That's why I asked Hakone feedback on his move to kanuma... I'm not sure it's the way to grow, especially for brachys.


----------



## Paphman910 (Apr 15, 2013)

reivilos said:


> You'll notice it's in kanuma. Last year I saw pics of tigrinum growing on trees.
> I thought trees=>acidic=>kanuma huh? As I found no serious feedback for paphs, I tried it myself...
> DON'T DO THAT !!!!!! I did it too for a parishii and two delenatii. Plants grow leaves (the tigrinum put another strong growth), sometimes roots, but roots eventually get eaten away!
> Maybe the substrate is too acidic, I don't know.
> That's why I asked Hakone feedback on his move to kanuma... I'm not sure it's the way to grow, especially for brachys.

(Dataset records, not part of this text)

(* ===== verification/Trap.v ===== *)
(** * Interrupts (src/trap.c, src/plic.c, the receiving half of src/uart.c)

    The control registers of the harts, the interrupt controller and the
    receiving side of the serial port, and the part of the trap handler that
    serves interrupts. The controller is a device, [PlicDev]. The handler works
    on the state of the scheduler beside these; the theorems say that serving an
    interrupt is an event of Sched.v. Exceptions are in Syscall.v. *)
From stdpp Require Import functions.
From S2P Require Import Prelude Spinlock Uart Mem Vm Console Sched.

(** ** Constants (trap.c, csr.h, plic.c, uart.c) *)

Definition TIMER_INTERVAL : Z := 1000000.
Definition SCAUSE_INTERRUPT : Z := 2 ^ 63.
Definition SCAUSE_S_TIMER : Z := 5.
Definition SCAUSE_S_EXTERNAL : Z := 9.
Definition SSTATUS_SUM : Z := Z.shiftl 1 18.
Definition SIE_STIE : Z := Z.shiftl 1 5.
Definition SIE_SEIE : Z := Z.shiftl 1 9.

Definition UART0_IRQ : Z := 10.
Definition PLIC_PRIORITY : Z := PLIC + 0x0.
Definition PLIC_SENABLE (h : Z) : Z := PLIC + 0x2080 + h * 0x100.
Definition PLIC_STHRESHOLD (h : Z) : Z := PLIC + 0x201000 + h * 0x2000.
Definition PLIC_SCLAIM (h : Z) : Z := PLIC + 0x201004 + h * 0x2000.

Definition LSR_RX_READY : Z := Z.shiftl 1 0.
Definition LSR_TX_IDLE : Z := Z.shiftl 1 5.

(** ** State *)

(** The interrupt controller: 32-bit registers, loads may change its state. *)
Class PlicDev (P : Type) := {
  plic_load : Z → P → Z * P;
  plic_store : Z → Z → P → P;
}.

(** The control registers of a hart that the kernel writes, but for [satp] and
    the SIE bit of [sstatus], which is in the lock state. *)
Record csr := Csr { stvec : Z; sie_reg : Z; sstatus : Z; stimecmp : Z }.

(** [ticks] of trap.c; the clock; the registers of each hart; the controller;
    the interrupt enable register of the UART and the characters it received. *)
Record trapst {P : Type} := Trapst {
  ticks : Z; time : Z; csrs : nat → csr; plic : P; ier : Z; rx : list Z
}.
Arguments trapst : clear implicits.

Section registers.
Context {P : Type} `{!PlicDev P}.
Implicit Types t : trapst P.

Definition put_ticks x t := Trapst P x (time t) (csrs t) (plic t) (ier t) (rx t).
Definition put_csrs x t := Trapst P (ticks t) (time t) x (plic t) (ier t) (rx t).
Definition put_plic x t := Trapst P (ticks t) (time t) (csrs t) x (ier t) (rx t).
Definition put_ier x t := Trapst P (ticks t) (time t) (csrs t) (plic t) x (rx t).
Definition put_rx x t := Trapst P (ticks t) (time t) (csrs t) (plic t) (ier t) x.

Definition upd_csr (h : nat) (f : csr → csr) : M (trapst P) unit :=
  modify (λ t, put_csrs (<[h := f (csrs t h)]> (csrs t)) t).

(** [trap_init] of hart [h]; [kernelvec] is the symbol of kernelvec.S. *)
Definition trap_init (kernelvec : Z) (h : nat) : M (trapst P) unit :=
  upd_csr h (λ c, Csr kernelvec (sie_reg c) (sstatus c) (stimecmp c));;
  upd_csr h (λ c, Csr (stvec c) (Z.lor (sie_reg c) (Z.lor SIE_STIE SIE_SEIE)) (sstatus c) (stimecmp c));;
  upd_csr h (λ c, Csr (stvec c) (sie_reg c) (Z.lor (sstatus c) SSTATUS_SUM) (stimecmp c)).

(** [w_stimecmp(r_time() + TIMER_INTERVAL)] *)
Definition timer_init (h : nat) : M (trapst P) unit :=
  now ← gets time;
  upd_csr h (λ c, Csr (stvec c) (sie_reg c) (sstatus c) (u64 (now + TIMER_INTERVAL))).

Definition clock_ticks : M (trapst P) Z := gets ticks.

(** [REG(a)] as a value and as the target of an assignment. *)
Definition REG (a : Z) : M (trapst P) Z :=
  r ← gets (λ t, plic_load a (plic t));
  modify (put_plic r.2);; mret (u32 r.1).
Definition set_REG (a v : Z) : M (trapst P) unit := modify (λ t, put_plic (plic_store a (u32 v) (plic t)) t).

Definition plic_init : M (trapst P) unit := set_REG (PLIC_PRIORITY + UART0_IRQ * 4) 1.

Definition plic_init_hart : M (trapst P) unit :=
  let hart := 0 in
  set_REG (PLIC_SENABLE hart) (u32 (Z.shiftl 1 UART0_IRQ));;
  set_REG (PLIC_STHRESHOLD hart) 0.

Definition plic_claim : M (trapst P) Z := r ← REG (PLIC_SCLAIM 0); mret (i32 r).
Definition plic_complete (irq : Z) : M (trapst P) unit := set_REG (PLIC_SCLAIM 0) (u32 irq).

(** [uart[UART_IER] |= 0x01] *)
Definition uart_enable_rx : M (trapst P) unit := modify (λ t, put_ier (u8 (Z.lor (ier t) 0x01)) t).

(** The line status: a character is there, the transmitter is idle. *)
Definition uart_lsr t : Z := Z.lor LSR_TX_IDLE (match rx t with [] => 0 | _ => LSR_RX_READY end).
(** [uart[UART_RBR]] takes the character out. *)
Definition uart_rbr : M (trapst P) Z :=
  l ← gets rx;
  match l with [] => mret 0 | c :: l => modify (put_rx l);; mret (u8 c) end.

Definition uart_getc : M (trapst P) Z :=
  lsr ← gets uart_lsr;
  if negb (Z.land lsr LSR_RX_READY =? 0) then uart_rbr else mret (-1).
End registers.

(** The scheduler's state beside them. *)
Record tsys {W I P : Type} := TSys { ts_sys : sys W I; ts_trap : trapst P }.
Arguments tsys : clear implicits.

Section traps.
Context {W I P : Type} `{!PlicDev P, !HasDev W}.
Implicit Types t : tsys W I P.

Definition on_sys {A} (m : M (sys W I) A) : M (tsys W I P) A := zoom ts_sys (λ s t, TSys W I P s (ts_trap t)) m.
Definition on_trap {A} (m : M (trapst P) A) : M (tsys W I P) A := zoom ts_trap (λ x t, TSys W I P (ts_sys t) x) m.

Definition interrupts_on (h : nat) : M (tsys W I P) unit := on_sys (set_sie h true).

(** A round of [while ((c = uart_getc()) >= 0) console_intr((char)c)]. *)
Definition uart_intr_body (h : nat) (_ : unit) : M (tsys W I P) (unit + unit) :=
  c ← on_trap uart_getc;
  if 0 <=? c then on_sys (console_intr h (u8 c));; mret (inl tt) else mret (inr tt).

(** A round for each character received and one more is enough fuel. *)
Definition uart_intr (h : nat) : M (tsys W I P) unit :=
  n ← gets (λ t, length (rx (ts_trap t)));
  loop (S n) (uart_intr_body h) tt.

(** The first branch of [kerneltrap]; whether the hart comes back here, rather
    than going on with another context. *)
Definition kerneltrap_intr (h : nat) (cause : Z) : M (tsys W I P) bool :=
  let code := Z.land cause 0xff in
  if code =? SCAUSE_S_TIMER then
    on_trap (modify (λ x, put_ticks (u64 (ticks x + 1)) x));;
    on_trap (timer_init h);;
    cur ← on_sys (current_proc h);
    match cur with
    | Some _ => on_sys (yield h);; mret false
    | None => mret true
    end
  else if code =? SCAUSE_S_EXTERNAL then
    irq ← on_trap plic_claim;
    when (irq =? UART0_IRQ) (uart_intr h);;
    when (negb (irq =? 0)) (on_trap (plic_complete irq));;
    mret true
  else
    on_sys (on_world (uart_str "[trap] unknown interrupt, scause=";; uart_hex cause;; uart_putc 10));;
    mret true.

(** An interrupt taken by hart [h]: the hardware clears SIE, and [sret] puts it
    back when the handler returns. *)
Definition take_interrupt (h : nat) (cause : Z) : M (tsys W I P) unit :=
  b ← gets (λ t, sie (spins (ts_sys t)) !! h);
  b ← of_option b;
  on_sys (set_sie h false);;
  back ← kerneltrap_intr h cause;
  when back (on_sys (set_sie h b)).
End traps.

Nice! what is that reddish coloration at the base of the growth?


----------



## chrismende (Apr 16, 2013)

And what is kanuma?


----------



## reivilos (Apr 18, 2013)

It's some kind of acidic Japanese soil bonzai-aware people use for azalea (among other things). It's yellowish and crumbles easily.
I've been looking for a serious analysis of the media on the Net, to no avail.
Strangely enough the leaves are perfect but the roots are not in a good condition.
I remember Roth (where is Roth?) saying it wasn't suitable for roots development.


----------



## Dido (Apr 18, 2013)

reivilos said:


> It's some kind of acidic Japanese soil bonzai-aware people use for azalea (among other things). It's yellowish and crumbles easily.
> I've been looking for a serious analysis of the media on the Net, to no avail.
> Strangely enough the leaves are perfect but the roots are not in a good condition.
> I remember Roth (where is Roth?) saying it wasn't suitable for roots development.



I have the feeling some kinds like it. 

But only micranthum pure and armeniacum mixed with calcium loves it really. 

The others like it mixed with bark, this is what Popow uses at the moment. 

If you search in other post I think there was told that it is a natural soil which is burned till it stay like that. 

Maybe for Tigrinum you should try the bigger size, as Popow have them in the bigger particels now.


----------



## reivilos (Apr 21, 2013)

There it is:


----------



## Rick (Apr 21, 2013)

Looks great!!


----------



## Stone (Apr 21, 2013)

Very nice. I love this species


----------



## Justin (Apr 21, 2013)

good one! very rare to see these in flower.


----------



## goldenrose (Apr 21, 2013)

:clap::clap::clap: worth waiting for!!!! :drool::drool::drool:


----------



## eggshells (Apr 21, 2013)

A beauty.


----------



## Ozpaph (Apr 21, 2013)

how beautiful is that!?


----------



## Dido (Apr 22, 2013)

It looks really great looking forward on the cross...

Wish you a lot of luck


----------



## Trithor (Apr 22, 2013)

That is absolutely fabulous. The vibrancy and intensity of the colour makes it breathtaking!


----------



## cnycharles (Apr 22, 2013)

very nice and good job!


----------



## dodidoki (Apr 22, 2013)

God! Outstanding!


----------



## chrismende (Apr 22, 2013)

Wow and more wow! How wonderful! I think we only see one of these every couple of years! Congratulations! It is
Stunning!


Sent from my iPhone using Tapatalk


----------



## atlantis (Apr 23, 2013)

I dream of this species. Absolutely wonderful.

Congrats for the flower and for your patience


----------



## Marc (Apr 23, 2013)

For some reason seeing pictures of this species in flower makes my jaw drop on the floor. We are spoiled with shots from good roth's sandies etc. But tigrinums are not seen that often. I can't recall seeing one in flower on a orchid show.

Very well done and good luck with growing this plant!


----------



## JeanLux (Apr 24, 2013)

What a fine bloom, bravo !!!! Jean


----------



## AquaGem (Apr 24, 2013)

So nice.. mine blasted 2 times... zzzzzz.....


----------